Kleiner Lichtblick

Internetradio aus dem Wohnzimmer

Nach den Klagen über die Politisierung der Radiolandschaft heute ein paar Zeilen zu einem meiner Lieblingsprojekte der spanischen Medienlandschaft: Radio Cable. Seit 1997 sendet das Internetradio aus dem Wohnzimmer einer Madrider Privatwohnung und hat dadurch tatsächlich die spanische Radiolandschaft revolutioiert. Klingt abgegriffen, trifft es in diesem Fall aber tatsächlich. Nach einem Monat tauchte die Seite www.radiocable.com in einem Ranking der 30 besten Kommunikationsmedien der Welt auf, neben Washington Post und Wall Street Journal. Auch bei den spanischen Medienpreisen ist Radio Cable regelmäßig dabei.

Der Erfolg liegt zuvorderst an Macher Fernando Berlín, der in seinem Programm La cafeterea täglich die politische Lage seziert. Er beweist, dass es für guten Radiojournalismus keinen großen, teuren Apparat braucht. In gebauten O-Ton-Collagen lässt Berlín die politischen Ereignisse Revue passieren, diskutiert dann darüber mit Politikern und Journalisten Einzelaspekte, meist per Telefon, manchmal auch im Wohnzimmer. Auch die (Ex-)Präsidenten Felipe González, José-Luis Rodríguez Zapatero und José Maria Aznar saßen schon bei Berlín auf der Dachterasse und setzten sich danach aufs schwarze Ledersofa. Der Gerechtigkeit halber muss man sagen, dass Berlín in der Radioszene bestens vernetzt ist. Seine Schwester Macarena Berlín ist Anchor Woman bei Cadena Ser, dem meist gehörten privaten Hörfunksender Spaniens. Das erleichtert auch die Kontaktaufnahme zu Politikern. Der Vorteil gegenüber den „Großen“: Das „Klitschenprinzip“, die schlanke Struktur, macht Radiocable ungreifbar gegenüber politischem Druck. Die redaktionellen Leitlinien stehen im Netz: Man verpflichte sich zu ehrlicher, mutiger, wahrer und verlässlicher Information, weil eine gut informierte Gesellschaft eine gerechtere sei.
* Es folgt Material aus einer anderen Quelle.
(** [import_bgen] called with [compress=False] on the demo session. *)
Lemma import_bgen_sends_True_witness :
  map fst (calls_of
    (HailContext.import_bgen (PRef 0) (PStr "data/example.bgen")
       (PFloat 4596373779694328218) PNone PNone (PBool false)) w0) =
  [RCall (PJava "jhc") "importBgens"
     [PInstance "IndexedSeq" [PList [PStr "data/example.bgen"]]; PInstance "None" [];
      PFloat 4596373779694328218; PInstance "None" []; PBool true]].
Proof.
  apply (import_bgen_sends_True (G := demo) (PRef 0) (PStr "data/example.bgen")
           (PFloat 4596373779694328218) PNone PNone (PBool false) w0 hc0);
    reflexivity.
Defined.

(** A join of an unknown type on the demo session. *)
Lemma join_raises_the_py4j_error_witness :
  fst (KeyTable.join (PRef 1) (PRef 2) (PStr "sideways") w0) =
  Raise (Py4JJavaError (PStr "unknown join type")).
Proof.
  apply (join_raises_the_py4j_error (G := demo) (PRef 1) (PRef 2) (PStr "sideways") w0
           (fresh_kt "kt1") (fresh_kt "kt2") (PStr "unknown join type") 1);
    reflexivity.
Defined.

(** [filter] on the demo session returns a new KeyTable around the handle. *)
Lemma result_by_kind_witness :
  exists v,
    last_reply (calls_of (invoke (KT_filter (PRef 1) (PStr "C1 == 5") (PBool true))) w0) =
      Some (Returned v) /\
    wraps (snd (invoke (KT_filter (PRef 1) (PStr "C1 == 5") (PBool true)) w0)) (PRef 3) v /\
    PRef 3 = PRef (length (heap w0)).
Proof.
  apply (result_by_kind (G := demo) (KT_filter (PRef 1) (PStr "C1 == 5") (PBool true)) w0
           (PRef 3) (snd (invoke (KT_filter (PRef 1) (PStr "C1 == 5") (PBool true)) w0))).
  reflexivity.
Defined.

(** Claim C3 as written fails: [count_rows] returns the number the remote
    returned and [grep] returns [None]; neither is a reference to a facade
    object. *)
Lemma count_rows_and_grep_return_no_wrapper :
  ~ returns_wrapped_handle (KT_count_rows (PRef 1)) w0 /\
  ~ returns_wrapped_handle
      (HC_grep (PRef 0) (PStr "hello") (PStr "data/file.txt") (PInt 100)) w0.
Proof.
  split; intros H.
  - destruct (H (PInt 4) _ (PInt 4) eq_refl eq_refl) as (l & o & Hr & _). discriminate Hr.
  - destruct (H PNone _ PNone eq_refl eq_refl) as (l & o & Hr & _). discriminate Hr.
Qed.

(** Reading [num_columns] on a fresh table of the demo session. *)
Lemma keytable_fields_change_only_by_cache_fill_witness :
  exists k', heap (snd (invoke (KT_num_columns (PRef 1)) w1)) !! 1 = Some (OKeyTable k') /\
             hc k' = PRef 0 /\ _jkt k' = PJava "kt1" /\
             kept_or_filled (KT_num_columns (PRef 1)) 1 (fresh_kt "kt1") k'.
Proof.
  apply (proj1 (keytable_fields_change_only_by_cache_fill (G := demo)
                  (KT_num_columns (PRef 1)) w1) 1 (fresh_kt "kt1")).
  reflexivity.
Defined.

(** Claim C4 as written fails: reading [num_columns] writes the field
    [_num_columns] of the table. *)
Lemma num_columns_writes_its_cache :
  ~ writes_no_field (KT_num_columns (PRef 1)) w1.
Proof.
  intros H. specialize (H 1 (fresh_kt "kt1") eq_refl). vm_compute in H. discriminate H.
Qed.

(** [to_dataframe] with both flags on the demo session: three invocations. *)
Lemma remote_calls_of_an_invocation_witness :
  trace (snd (invoke (KT_to_dataframe (PRef 1) (PBool true) (PBool true)) w0)) =
    trace w0 ++ calls_of (invoke (KT_to_dataframe (PRef 1) (PBool true) (PBool true))) w0 /\
  length (calls_of (invoke (KT_to_dataframe (PRef 1) (PBool true) (PBool true))) w0) = 3.
Proof.
  apply (remote_calls_of_an_invocation (G := demo)
           (KT_to_dataframe (PRef 1) (PBool true) (PBool true)) w0 (PRef 3)).
  reflexivity.
Defined.

(** Claim C5 as written fails: [to_dataframe(True, True)] chains three
    remote invocations, and [key_by] on a fresh table makes two. *)
Lemma to_dataframe_and_key_by_make_several_calls :
  ~ single_remote_call (KT_to_dataframe (PRef 1) (PBool true) (PBool true)) w0 /\
  ~ single_remote_call (KT_key_by (PRef 1) (PList [PStr "SEX"])) w0.
Proof.
  split; intros H; specialize (H _ _ eq_refl); vm_compute in H; discriminate H.
Qed.

(** [key_by] on a fresh table of the demo session. *)
Lemma transformation_keeps_receiver_witness :
  (exists k', keytable_at (snd (invoke (KT_key_by (PRef 1) (PList [PStr "SEX"])) w0))
                (PRef 1) = Some k' /\
     hc k' = PRef 0 /\ _jkt k' = PJava "kt1" /\
     (k' = fresh_kt "kt1" \/
      exists p v, reads_property (KT_key_by (PRef 1) (PList [PStr "SEX"])) =
                    Some (PRef 1, p) /\
                  cache p (fresh_kt "kt1") = PNone /\ k' = set_cache p v (fresh_kt "kt1"))) /\
  (forall r, fst (invoke (KT_key_by (PRef 1) (PList [PStr "SEX"])) w0) = Ok r ->
     r = PRef 3 /\ keytable_at w0 r = None /\
     exists v,
       last_reply (calls_of (invoke (KT_key_by (PRef 1) (PList [PStr "SEX"]))) w0) =
         Some (Returned v) /\
       keytable_at (snd (invoke (KT_key_by (PRef 1) (PList [PStr "SEX"])) w0)) r =
         Some (new_keytable (PRef 0) v)).
Proof.
  apply (transformation_keeps_receiver (G := demo)
           (KT_key_by (PRef 1) (PList [PStr "SEX"])) (PRef 1) w0 (fresh_kt "kt1"));
    reflexivity.
Defined.

(** Claim C6 as written fails: after [key_by] the receiver has its field
    [_column_names] filled, which was [None] before. *)
Lemma key_by_fills_a_cache_of_the_receiver :
  ~ receiver_unchanged (KT_key_by (PRef 1) (PList [PStr "SEX"])) w0.
Proof.
  intros H. specialize (H (PRef 1) (fresh_kt "kt1") eq_refl eq_refl).
  vm_compute in H. discriminate H.
Qed.


(** [num_columns] on the demo session once the JVM answers. *)
Lemma properties_memoized_witness :
  length (calls_of (read_property NumColumns (PRef 1)) w1) <= 1 /\
  forall w2, rtc step (snd (read_property NumColumns (PRef 1) w1)) w2 ->
             read_property NumColumns (PRef 1) w2 = (Ok (PInt 8), w2).
Proof.
  apply (properties_memoized (G := demo) NumColumns (PRef 1) w1 (PInt 8)
           (snd (read_property NumColumns (PRef 1) w1))).
  - reflexivity.
  - intros _. discriminate.
Defined.

(** Claim C9 as written fails: a read whose remote call throws caches
    nothing, and the next read of the same object invokes the accessor a
    second time. *)
Lemma failed_read_invokes_the_accessor_again :
  ~ accessor_at_most_once NumColumns (PRef 1) w0.
Proof.
  unfold accessor_at_most_once.
  assert (accessor_calls_of_two_reads NumColumns (PRef 1) w0 = 2) as -> by reflexivity.
  lia.
Qed.

(** [explode(u'c2')] and [explode([u'c2'])] on the demo session. *)
Lemma explode_sends_a_unicode_name_bare_witness :
  map fst (calls_of (KeyTable.explode (PRef 1) (PUnicode (units_of "c2"))) w0) =
    [RCall (PJava "kt1") "explode" [PUnicode (units_of "c2")]] /\
  map fst (calls_of (KeyTable.explode (PRef 1) (PList [PUnicode (units_of "c2")])) w0) =
    [RCall (PJava "kt1") "explode" [PList [PUnicode (units_of "c2")]]].
Proof.
  apply (explode_sends_a_unicode_name_bare (G := demo) (PRef 1) (units_of "c2") w0
           (fresh_kt "kt1")); reflexivity.
Defined.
Ein weiteres Geheimnis des Erfolgs: Fernando Berlín ist gut in Sachen Social Media. Und damit meine ich nicht seine 125.000 Follower auf Twitter, sondern die Tatsache, dass er technische Mittel sinnvoll einsetzt. Hörer können über WhatsApp-Sprachnachrichten an Programmen teilnehmen, auf Twitter mitkommentieren, Vorschläge und Anregungen werden aufgenommen, auf sie wird eingegangen. Man könnte auch ganz altmodisch sagen: Die von Radiocable haben verstanden, wie Hörerbindung funktioniert – und sie als „Hörer-Einbindung“ interpretiert. Die „Radiofamilie“, wie Berlín sie nennt, wird vermutlich auch das jüngste Projekt zum Erfolg machen. Um weiterexistieren zu können, braucht das Projekt einen soliden finanziellen Unterbau. Daher haben die Macher eine Crowdfunding-Kampagne begonnen und wollen so viel Hörer wie möglich zu Mäzenen machen: Mit acht Euro im Monat ist man dabei. 680 Hörer machen bisher mit. Der spanischen Radiolandschaft wäre zu wünschen, dass es noch ein paar mehr werden.